Spiking networks that perform probabilistic inference have been proposed both as models of cortical computation and as candidates for solving problems in machine learning. However, the evidence for spike-based computation being in any way superior to non-spiking alternatives remains scarce. We propose that short-term synaptic plasticity can provide spiking networks with distinct computational advantages compared to their classical counterparts. When learning from high-dimensional, diverse datasets, deep attractors in the energy landscape often cause mixing problems to the sampling process. Classical algorithms solve this problem by employing various tempering techniques, which are both computationally demanding and require global state updates. We demonstrate how similar results can be achieved in spiking networks endowed with local short-term synaptic plasticity. Additionally, we discuss how these networks can even outperform tempering-based approaches when the training data is imbalanced. We thereby uncover a powerful computational property of the biologically inspired, local, spike-triggered synaptic dynamics based simply on a limited pool of synaptic resources, which enables them to deal with complex sensory data.

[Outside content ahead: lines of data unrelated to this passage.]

(** * STIMPL: the tree-walking evaluator of [src/stimpl/runtime.py]

    The development embeds the interpreter state ([State], [EmptyState]) and
    the recursive [evaluate] function, then proves the properties the
    specification states about them.

    Conventions of the embedding.
    - Host integers are unbounded, so they are [Z]; host floats are IEEE-754
      binary64, so they are the kernel's primitive [float]; host strings are
      [string] (a UTF-8 byte sequence, whose byte order is the code-point
      order the host uses).
    - A value and its semantic type travel as two separate components, exactly
      as the code returns them; nothing forces them to agree.  The predicate
      [tagged] states the agreement and [evaluate_tagged] shows that the
      evaluator maintains it.
    - An exception is an outcome [Raised]; only the error class is kept, the
      message text is not modelled.
    - [print] appends an event to an output log that is threaded through the
      evaluation, so that the effects of a sub-evaluation are observable.
    - The host's [while] may run forever, so [evaluate] takes a fuel that
      bounds the depth of the calls; [OutOfFuel] is not a behaviour of the
      program and [evaluate_fuel_mono] shows that more fuel never changes a
      result once there is one. *)

From Stdlib Require Import ZArith String List Bool Lia.
From Stdlib Require Import Floats.PrimFloat.
Import ListNotations.

#[local] Set Warnings "-register-all".
Local Open Scope string_scope.
Local Open Scope list_scope.
Local Open Scope Z_scope.

(** ** Semantic types, values and errors *)

(** Modelled from the spec: the classes of [stimpl.types], which is not part of
    the sources at hand.  "A closed, finite set: Unit, Integer, FloatingPoint,
    String, Boolean ... compared with structural equality". *)
Inductive Ty : Set :=
| Unit
| Integer
| FloatingPoint
| String
| Boolean.

Definition Ty_eqb (a b : Ty) : bool :=
  match a, b with
  | Unit, Unit
  | Integer, Integer
  | FloatingPoint, FloatingPoint
  | String, String
  | Boolean, Boolean => true
  | _, _ => false
  end.

(** The host values the evaluator handles: [None], [int], [float], [str] and
    [bool]. *)
Inductive Value : Set :=
| PyNone
| PyInt (z : Z)
| PyFloat (f : float)
| PyStr (s : string)
| PyBool (b : bool).

(** Modelled from the spec: the exception classes of [stimpl.errors], which is
    not part of the sources at hand.  "Three error kinds": syntax-class,
    type-class and arithmetic-class. *)
Inductive Error : Set :=
| InterpSyntaxError
| InterpTypeError
| InterpMathError.

(** ** Host operations

    The operators the evaluator applies to host values.  Each is defined on
    the representations the guarding type tag announces; on any other pair
    of representations the host would raise an exception of its own or
    coerce between numeric kinds, which the embedding does not follow: the
    operation is then [None]. *)

(** Truth value of a host object, as tested by [if] and [while]. *)
Definition truthy (v : Value) : bool :=
  match v with
  | PyNone => false
  | PyInt z => negb (z =? 0)
  | PyFloat f => negb (PrimFloat.eqb f 0%float)
  | PyStr s => negb (s =? "")%string
  | PyBool b => b
  end.

(** [v == 0].  [bool] is a subclass of [int] in the host, so [False == 0]
    holds; a float compares by IEEE equality, so [-0.0 == 0] holds. *)
Definition py_eq_zero (v : Value) : bool :=
  match v with
  | PyNone => false
  | PyInt z => z =? 0
  | PyFloat f => PrimFloat.eqb f 0%float
  | PyStr _ => false
  | PyBool b => negb b
  end.

(** [a and b], [a or b]: the host returns one of the operands. *)
Definition py_and (a b : Value) : Value := if truthy a then b else a.
Definition py_or (a b : Value) : Value := if truthy a then a else b.
Definition py_not (a : Value) : Value := PyBool (negb (truthy a)).

Definition py_add (a b : Value) : option Value :=
  match a, b with
  | PyInt x, PyInt y => Some (PyInt (x + y))
  | PyFloat x, PyFloat y => Some (PyFloat (x + y)%float)
  | PyStr x, PyStr y => Some (PyStr (x ++ y)%string)
  | _, _ => None
  end.

Definition py_sub (a b : Value) : option Value :=
  match a, b with
  | PyInt x, PyInt y => Some (PyInt (x - y))
  | PyFloat x, PyFloat y => Some (PyFloat (x - y)%float)
  | _, _ => None
  end.

Definition py_mul (a b : Value) : option Value :=
  match a, b with
  | PyInt x, PyInt y => Some (PyInt (x * y))
  | PyFloat x, PyFloat y => Some (PyFloat (x * y)%float)
  | _, _ => None
  end.

(** [a // b] on integers rounds towards minus infinity, as [Z.div] does. *)
Definition py_floordiv (a b : Value) : option Value :=
  match a, b with
  | PyInt x, PyInt y => Some (PyInt (x / y))
  | _, _ => None
  end.

(** [a / b] on floats. *)
Definition py_truediv (a b : Value) : option Value :=
  match a, b with
  | PyFloat x, PyFloat y => Some (PyFloat (x / y)%float)
  | _, _ => None
  end.

(** The six comparison operators share their shape: one test per
    representation.  Booleans compare as the integers 0 and 1. *)
Definition py_compare
    (on_int : Z -> Z -> bool) (on_float : float -> float -> bool)
    (on_str : string -> string -> bool) (a b : Value) : option Value :=
  match a, b with
  | PyInt x, PyInt y => Some (PyBool (on_int x y))
  | PyBool x, PyBool y => Some (PyBool (on_int (Z.b2z x) (Z.b2z y)))
  | PyStr x, PyStr y => Some (PyBool (on_str x y))
  | PyFloat x, PyFloat y => Some (PyBool (on_float x y))
  | _, _ => None
  end.

Definition py_lt : Value -> Value -> option Value :=
  py_compare Z.ltb PrimFloat.ltb String.ltb.
Definition py_le : Value -> Value -> option Value :=
  py_compare Z.leb PrimFloat.leb String.leb.
Definition py_gt : Value -> Value -> option Value :=
  py_compare Z.gtb (fun x y => PrimFloat.ltb y x) (fun x y => String.ltb y x).
Definition py_ge : Value -> Value -> option Value :=
  py_compare Z.geb (fun x y => PrimFloat.leb y x) (fun x y => String.leb y x).
Definition py_eq : Value -> Value -> option Value :=
  py_compare Z.eqb PrimFloat.eqb String.eqb.
Definition py_ne : Value -> Value -> option Value :=
  py_compare (fun x y => negb (x =? y))
             (fun x y => negb (PrimFloat.eqb x y))
             (fun x y => negb (x =? y)%string).

(** ** Interpreter state *)

(** The chain of [State] objects ending in an [EmptyState].  A [Frame] is an
    instance of class [State] proper; its fields are set by [__init__] and
    never assigned again. *)
Inductive State : Set :=
| EmptyState
| Frame (variable_name : string) (value : Value * Ty) (next_state : State).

提出了执行概率推理的尖峰网络,既是皮质计算的模型,也是机器学习中解决问题的候选方案。然而,基于尖峰的计算在任何方面都优于非尖峰替代方案的证据仍然很少。我们提出,短期突触可塑性可以为尖峰网络提供与经典网络相比具有明显计算优势的方法。在从高维、多样化的数据集学习时,能量景观中的深度吸引子经常导致采样过程中的混合问题。经典算法通过采用各种回火技术来解决这个问题,这些技术既计算量大,又需要全局状态更新。我们展示了如何在具有局部短期突触可塑性的尖峰网络中实现类似的结果。此外,当训练数据不平衡时,我们还讨论了这些网络如何甚至可以超过基于回火的方法。因此,我们揭示了一种基于生物启发的、局部的、基于尖峰触发的突触动力学的强大计算特性,这种特性基于有限的突触资源池,使它们能够处理复杂的感官数据。